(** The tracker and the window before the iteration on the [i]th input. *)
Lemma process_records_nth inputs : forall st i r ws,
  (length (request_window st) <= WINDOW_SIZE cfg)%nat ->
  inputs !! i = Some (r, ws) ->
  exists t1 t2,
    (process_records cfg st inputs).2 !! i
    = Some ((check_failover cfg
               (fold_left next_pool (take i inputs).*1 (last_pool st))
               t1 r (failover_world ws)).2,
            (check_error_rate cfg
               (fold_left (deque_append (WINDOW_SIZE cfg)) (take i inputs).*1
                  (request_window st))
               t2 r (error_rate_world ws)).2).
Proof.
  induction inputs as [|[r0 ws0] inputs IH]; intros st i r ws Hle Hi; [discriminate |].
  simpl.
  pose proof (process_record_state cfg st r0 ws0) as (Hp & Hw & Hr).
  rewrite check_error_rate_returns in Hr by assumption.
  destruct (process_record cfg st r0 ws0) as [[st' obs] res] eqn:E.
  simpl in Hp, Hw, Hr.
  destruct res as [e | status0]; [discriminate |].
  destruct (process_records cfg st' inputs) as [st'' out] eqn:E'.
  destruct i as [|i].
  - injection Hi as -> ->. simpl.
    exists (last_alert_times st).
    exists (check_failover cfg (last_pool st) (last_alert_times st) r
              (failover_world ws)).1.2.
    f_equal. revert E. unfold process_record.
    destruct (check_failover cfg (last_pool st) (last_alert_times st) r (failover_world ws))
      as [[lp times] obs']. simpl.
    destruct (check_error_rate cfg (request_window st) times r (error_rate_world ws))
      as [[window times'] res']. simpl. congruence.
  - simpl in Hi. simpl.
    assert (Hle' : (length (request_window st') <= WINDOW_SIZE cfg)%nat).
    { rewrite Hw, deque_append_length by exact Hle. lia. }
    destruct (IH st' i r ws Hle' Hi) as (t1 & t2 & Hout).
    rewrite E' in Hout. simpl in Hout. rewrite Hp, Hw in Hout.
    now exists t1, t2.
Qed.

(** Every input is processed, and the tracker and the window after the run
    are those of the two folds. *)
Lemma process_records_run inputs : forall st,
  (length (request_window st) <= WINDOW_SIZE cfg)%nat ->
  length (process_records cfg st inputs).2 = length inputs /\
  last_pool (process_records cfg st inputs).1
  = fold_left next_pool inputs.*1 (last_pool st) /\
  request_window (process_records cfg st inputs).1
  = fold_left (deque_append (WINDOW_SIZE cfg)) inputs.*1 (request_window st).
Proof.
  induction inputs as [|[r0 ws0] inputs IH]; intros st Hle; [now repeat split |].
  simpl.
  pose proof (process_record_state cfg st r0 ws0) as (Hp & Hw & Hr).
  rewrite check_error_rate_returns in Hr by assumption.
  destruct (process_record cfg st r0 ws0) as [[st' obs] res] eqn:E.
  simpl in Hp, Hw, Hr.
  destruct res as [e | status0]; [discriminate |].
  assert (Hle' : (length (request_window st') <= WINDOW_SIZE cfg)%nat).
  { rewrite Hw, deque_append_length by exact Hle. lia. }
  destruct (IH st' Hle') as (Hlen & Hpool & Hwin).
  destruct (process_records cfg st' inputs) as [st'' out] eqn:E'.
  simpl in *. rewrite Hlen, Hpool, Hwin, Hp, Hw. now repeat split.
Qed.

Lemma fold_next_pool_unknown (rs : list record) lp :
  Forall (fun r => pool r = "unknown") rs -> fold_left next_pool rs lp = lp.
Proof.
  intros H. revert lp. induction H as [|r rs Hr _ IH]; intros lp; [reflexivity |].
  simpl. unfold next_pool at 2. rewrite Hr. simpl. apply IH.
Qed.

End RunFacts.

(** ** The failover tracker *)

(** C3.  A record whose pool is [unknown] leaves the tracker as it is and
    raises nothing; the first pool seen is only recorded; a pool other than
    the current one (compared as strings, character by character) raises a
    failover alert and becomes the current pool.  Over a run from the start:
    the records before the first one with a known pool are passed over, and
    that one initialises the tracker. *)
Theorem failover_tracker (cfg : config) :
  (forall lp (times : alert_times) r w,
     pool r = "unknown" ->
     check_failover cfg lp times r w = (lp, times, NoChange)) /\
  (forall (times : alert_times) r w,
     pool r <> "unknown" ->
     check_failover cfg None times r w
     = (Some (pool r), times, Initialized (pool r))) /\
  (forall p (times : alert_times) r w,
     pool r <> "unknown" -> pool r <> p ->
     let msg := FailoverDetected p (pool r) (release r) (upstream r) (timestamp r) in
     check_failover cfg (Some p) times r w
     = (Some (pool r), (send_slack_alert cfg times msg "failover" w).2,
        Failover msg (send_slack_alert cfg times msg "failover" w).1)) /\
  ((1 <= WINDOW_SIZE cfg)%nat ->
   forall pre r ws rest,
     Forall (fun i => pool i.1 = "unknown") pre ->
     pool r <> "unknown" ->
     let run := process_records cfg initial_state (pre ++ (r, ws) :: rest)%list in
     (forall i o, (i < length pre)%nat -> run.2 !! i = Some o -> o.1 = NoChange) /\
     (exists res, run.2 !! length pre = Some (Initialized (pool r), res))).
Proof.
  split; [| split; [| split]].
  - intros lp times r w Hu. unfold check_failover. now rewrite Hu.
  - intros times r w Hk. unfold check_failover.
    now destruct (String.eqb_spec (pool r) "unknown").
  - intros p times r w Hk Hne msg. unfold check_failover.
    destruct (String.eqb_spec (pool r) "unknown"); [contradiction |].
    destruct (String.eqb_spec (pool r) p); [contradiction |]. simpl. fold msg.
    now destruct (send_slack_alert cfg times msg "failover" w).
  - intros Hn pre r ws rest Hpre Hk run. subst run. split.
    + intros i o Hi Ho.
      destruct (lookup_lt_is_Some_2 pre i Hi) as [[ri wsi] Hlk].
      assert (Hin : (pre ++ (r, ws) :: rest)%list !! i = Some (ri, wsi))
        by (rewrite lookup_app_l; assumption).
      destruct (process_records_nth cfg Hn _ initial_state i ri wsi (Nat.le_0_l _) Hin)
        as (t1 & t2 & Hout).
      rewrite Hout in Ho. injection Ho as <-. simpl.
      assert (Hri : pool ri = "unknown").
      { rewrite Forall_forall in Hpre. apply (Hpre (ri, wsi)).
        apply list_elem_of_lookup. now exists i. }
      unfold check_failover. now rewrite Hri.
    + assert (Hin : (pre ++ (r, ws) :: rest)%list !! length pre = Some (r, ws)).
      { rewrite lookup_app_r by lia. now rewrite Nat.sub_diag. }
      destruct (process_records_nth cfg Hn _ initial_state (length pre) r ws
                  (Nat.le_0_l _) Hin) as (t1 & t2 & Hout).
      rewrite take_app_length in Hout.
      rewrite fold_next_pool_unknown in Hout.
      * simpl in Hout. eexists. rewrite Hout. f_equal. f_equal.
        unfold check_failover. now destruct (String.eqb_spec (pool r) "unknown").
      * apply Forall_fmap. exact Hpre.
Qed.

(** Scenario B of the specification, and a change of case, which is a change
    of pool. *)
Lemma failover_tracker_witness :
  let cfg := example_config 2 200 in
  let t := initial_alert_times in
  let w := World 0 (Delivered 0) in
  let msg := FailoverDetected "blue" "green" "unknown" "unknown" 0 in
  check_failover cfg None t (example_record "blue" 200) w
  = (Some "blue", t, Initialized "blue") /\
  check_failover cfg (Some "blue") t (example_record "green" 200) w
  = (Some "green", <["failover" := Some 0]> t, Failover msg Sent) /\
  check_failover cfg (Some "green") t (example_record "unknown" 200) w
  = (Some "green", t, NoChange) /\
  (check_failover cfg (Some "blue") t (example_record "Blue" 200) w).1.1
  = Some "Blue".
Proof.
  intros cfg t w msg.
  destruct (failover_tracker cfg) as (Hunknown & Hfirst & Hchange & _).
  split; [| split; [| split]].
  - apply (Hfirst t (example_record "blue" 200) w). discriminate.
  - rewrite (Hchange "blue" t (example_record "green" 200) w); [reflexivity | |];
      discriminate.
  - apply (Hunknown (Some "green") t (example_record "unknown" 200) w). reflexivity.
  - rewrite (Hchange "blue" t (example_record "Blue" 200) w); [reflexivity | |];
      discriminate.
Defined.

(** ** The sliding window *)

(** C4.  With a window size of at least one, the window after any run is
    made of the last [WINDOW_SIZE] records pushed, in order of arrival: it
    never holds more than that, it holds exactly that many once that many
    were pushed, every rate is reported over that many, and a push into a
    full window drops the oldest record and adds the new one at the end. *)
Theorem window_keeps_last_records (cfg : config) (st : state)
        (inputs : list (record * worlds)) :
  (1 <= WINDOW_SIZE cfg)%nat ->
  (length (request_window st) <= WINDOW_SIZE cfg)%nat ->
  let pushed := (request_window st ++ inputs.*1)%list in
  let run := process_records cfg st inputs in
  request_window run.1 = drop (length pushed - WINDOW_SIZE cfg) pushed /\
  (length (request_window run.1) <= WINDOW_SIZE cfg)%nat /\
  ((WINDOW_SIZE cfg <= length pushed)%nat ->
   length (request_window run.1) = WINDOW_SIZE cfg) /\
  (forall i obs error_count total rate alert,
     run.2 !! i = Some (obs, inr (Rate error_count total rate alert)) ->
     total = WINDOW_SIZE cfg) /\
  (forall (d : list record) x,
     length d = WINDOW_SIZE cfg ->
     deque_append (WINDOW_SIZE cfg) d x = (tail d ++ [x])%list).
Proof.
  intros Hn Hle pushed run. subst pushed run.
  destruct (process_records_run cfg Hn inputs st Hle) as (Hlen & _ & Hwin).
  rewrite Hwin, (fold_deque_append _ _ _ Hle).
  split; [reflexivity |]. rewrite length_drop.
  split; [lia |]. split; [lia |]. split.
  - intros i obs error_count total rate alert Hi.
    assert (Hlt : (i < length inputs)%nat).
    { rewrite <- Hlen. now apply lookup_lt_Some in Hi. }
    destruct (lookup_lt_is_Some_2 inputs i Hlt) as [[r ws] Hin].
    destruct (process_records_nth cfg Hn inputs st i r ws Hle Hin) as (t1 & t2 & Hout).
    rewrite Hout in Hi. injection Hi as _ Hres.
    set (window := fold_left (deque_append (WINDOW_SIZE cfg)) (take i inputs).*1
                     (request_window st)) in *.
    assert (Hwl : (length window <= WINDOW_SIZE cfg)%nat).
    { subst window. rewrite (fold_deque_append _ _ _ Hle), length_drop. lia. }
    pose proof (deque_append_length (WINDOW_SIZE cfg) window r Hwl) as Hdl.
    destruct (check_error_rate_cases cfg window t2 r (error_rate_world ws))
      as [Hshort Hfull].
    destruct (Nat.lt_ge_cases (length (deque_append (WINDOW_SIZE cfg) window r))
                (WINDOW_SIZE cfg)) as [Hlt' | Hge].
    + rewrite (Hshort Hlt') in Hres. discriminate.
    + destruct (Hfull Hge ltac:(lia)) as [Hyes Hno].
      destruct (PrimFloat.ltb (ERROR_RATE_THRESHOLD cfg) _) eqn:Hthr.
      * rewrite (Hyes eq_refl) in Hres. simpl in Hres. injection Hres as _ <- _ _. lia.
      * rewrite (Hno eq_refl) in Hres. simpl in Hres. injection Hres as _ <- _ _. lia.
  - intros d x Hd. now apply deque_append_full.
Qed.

§ **What the task asks**
Within the material above, the line with "check_failover cfg lp" opens the range and the line with "(forall p (times" closes it; reproduce that range word for word.

§ **Written response**
     check_failover cfg lp times r w = (lp, times, NoChange)) /\
  (forall (times : alert_times) r w,
     pool r <> "unknown" ->
     check_failover cfg None times r w
     = (Some (pool r), times, Initialized (pool r))) /\
  (forall p (times : alert_times) r w,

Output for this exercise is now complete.